ASSIGNMENT:
Begin at the line containing "exists s', rte_pktmbuf_free" in the data below and go on through the line containing "apply set_eq. intros x.", repeating each line exactly; include both ends and no other line.

[Dataset items]
(** Releasing a packet releases a reference to each of its segments. *)
Lemma free_loop_ok l H L fuel p s :
  seglist s p l -> NoDup l -> (length l <= fuel)%nat -> minv s (list_to_set_disj l ⊎ H) L ->
  exists s', free_loop fuel p s = Some s' /\ minv s' H L /\
    (forall y, y ∉ l -> same_data s s' y) /\ (forall y, live s' y <-> live s y) /\ mem s' = mem s /\
    (forall y, pool (mbuf s' y) = pool (mbuf s y)).
Proof.
  revert fuel p s. induction l as [|m l IH]; intros fuel p s Hc Hnd Hf HI.
  - cbn in Hc. subst p. exists s. rewrite list_to_set_disj_nil, (left_id_L ∅ (⊎)) in HI. split; [by destruct fuel|]. split_and!; try done.
    intros. by apply same_data_eq.
  - destruct Hc as [-> Hc]. apply NoDup_cons in Hnd as [Hm Hnd]. cbn in Hf. destruct fuel as [|fuel]; [lia|]. cbn [free_loop].
    rewrite list_to_set_disj_cons, <- (assoc_L (⊎)) in HI. destruct (free_seg_ok _ _ _ _ HI) as [HI1 Ho].
    assert (Hy : forall y, y ∈ l -> y <> m) by (intros y Hy ->; done).
    destruct (IH fuel (next (mbuf s m)) (rte_pktmbuf_free_seg m s)) as (s' & E & HI' & Hd & Hlv & Hmem & Hpo); [|done|lia|done|].
    + eapply seglist_ext; [|exact Hc]. intros y Hyl. by rewrite (ot_data _ _ _ Ho y (Hy y Hyl)).
    + exists s'. split; [exact E|]. split; [done|]. split_and!.
      * intros y [Hym Hyl]%not_elem_of_cons. eapply same_data_trans; [by apply Ho|auto].
      * intros y. rewrite Hlv. apply Ho.
      * rewrite Hmem. apply Ho.
      * intros y. rewrite Hpo. apply Ho.
Qed.

Lemma free_ok s H L m l :
  packet s m l -> minv s (list_to_set_disj l ⊎ H) L ->
  exists s', rte_pktmbuf_free m s = Some s' /\ minv s' H L /\
    (forall y, y ∉ l -> same_data s s' y) /\ (forall y, live s' y <-> live s y) /\ mem s' = mem s /\
    (forall y, pool (mbuf s' y) = pool (mbuf s y)).
Proof.
  intros Hp HI. apply (free_loop_ok l); [apply Hp|apply Hp| |done].
  pose proof (members_bound (mbufs s) l (pk_nodup _ _ _ Hp) (fun t Ht => so_dom _ _ (pk_segs _ _ _ Hp t Ht))) as Hb.
  unfold mfuel. lia.
Qed.

(** With no reference left every mbuf is in its pool. *)
Lemma minv_empty s mp : minv s ∅ ∅ -> idle s ∅ mp = universe s mp.
Proof.
  intros HI. assert (Hz : forall y, live s y -> indirect s y = true -> False).
  { intros y Hy Hi. pose proof (mi_count _ _ _ HI y Hy) as Hc. rewrite (attached_indirect _ _ _ _ HI Hy Hi), multiplicity_empty in Hc.
    rewrite (mi_free _ _ _ HI y Hy) in Hi; [done|lia|apply not_elem_of_empty]. }
  apply set_eq. intros x. rewrite elem_of_idle, elem_of_universe. split; [tauto|]. intros [Hx Hp]. split_and!; try done.
  rewrite (mi_count _ _ _ HI x Hx), multiplicity_empty. unfold attached. cbn [Nat.add].
  replace (filter _ _) with (∅ : gset Z); [done|]. apply set_eq. intros y. rewrite elem_of_filter, elem_of_dom.
  split; [by intros ?%not_elem_of_empty|]. intros [Hb Hy]. apply Is_true_true, andb_true_iff in Hb as [Hi _]. by destruct (Hz y Hy).
Qed.

End Refs.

RESPONSE TO THE EXERCISE:
  exists s', rte_pktmbuf_free m s = Some s' /\ minv s' H L /\
    (forall y, y ∉ l -> same_data s s' y) /\ (forall y, live s' y <-> live s y) /\ mem s' = mem s /\
    (forall y, pool (mbuf s' y) = pool (mbuf s y)).
Proof.
  intros Hp HI. apply (free_loop_ok l); [apply Hp|apply Hp| |done].
  pose proof (members_bound (mbufs s) l (pk_nodup _ _ _ Hp) (fun t Ht => so_dom _ _ (pk_segs _ _ _ Hp t Ht))) as Hb.
  unfold mfuel. lia.
Qed.

(** With no reference left every mbuf is in its pool. *)
Lemma minv_empty s mp : minv s ∅ ∅ -> idle s ∅ mp = universe s mp.
Proof.
  intros HI. assert (Hz : forall y, live s y -> indirect s y = true -> False).
  { intros y Hy Hi. pose proof (mi_count _ _ _ HI y Hy) as Hc. rewrite (attached_indirect _ _ _ _ HI Hy Hi), multiplicity_empty in Hc.
    rewrite (mi_free _ _ _ HI y Hy) in Hi; [done|lia|apply not_elem_of_empty]. }
  apply set_eq. intros x. rewrite elem_of_idle, elem_of_universe. split; [tauto|]. intros [Hx Hp]. split_and!; try done.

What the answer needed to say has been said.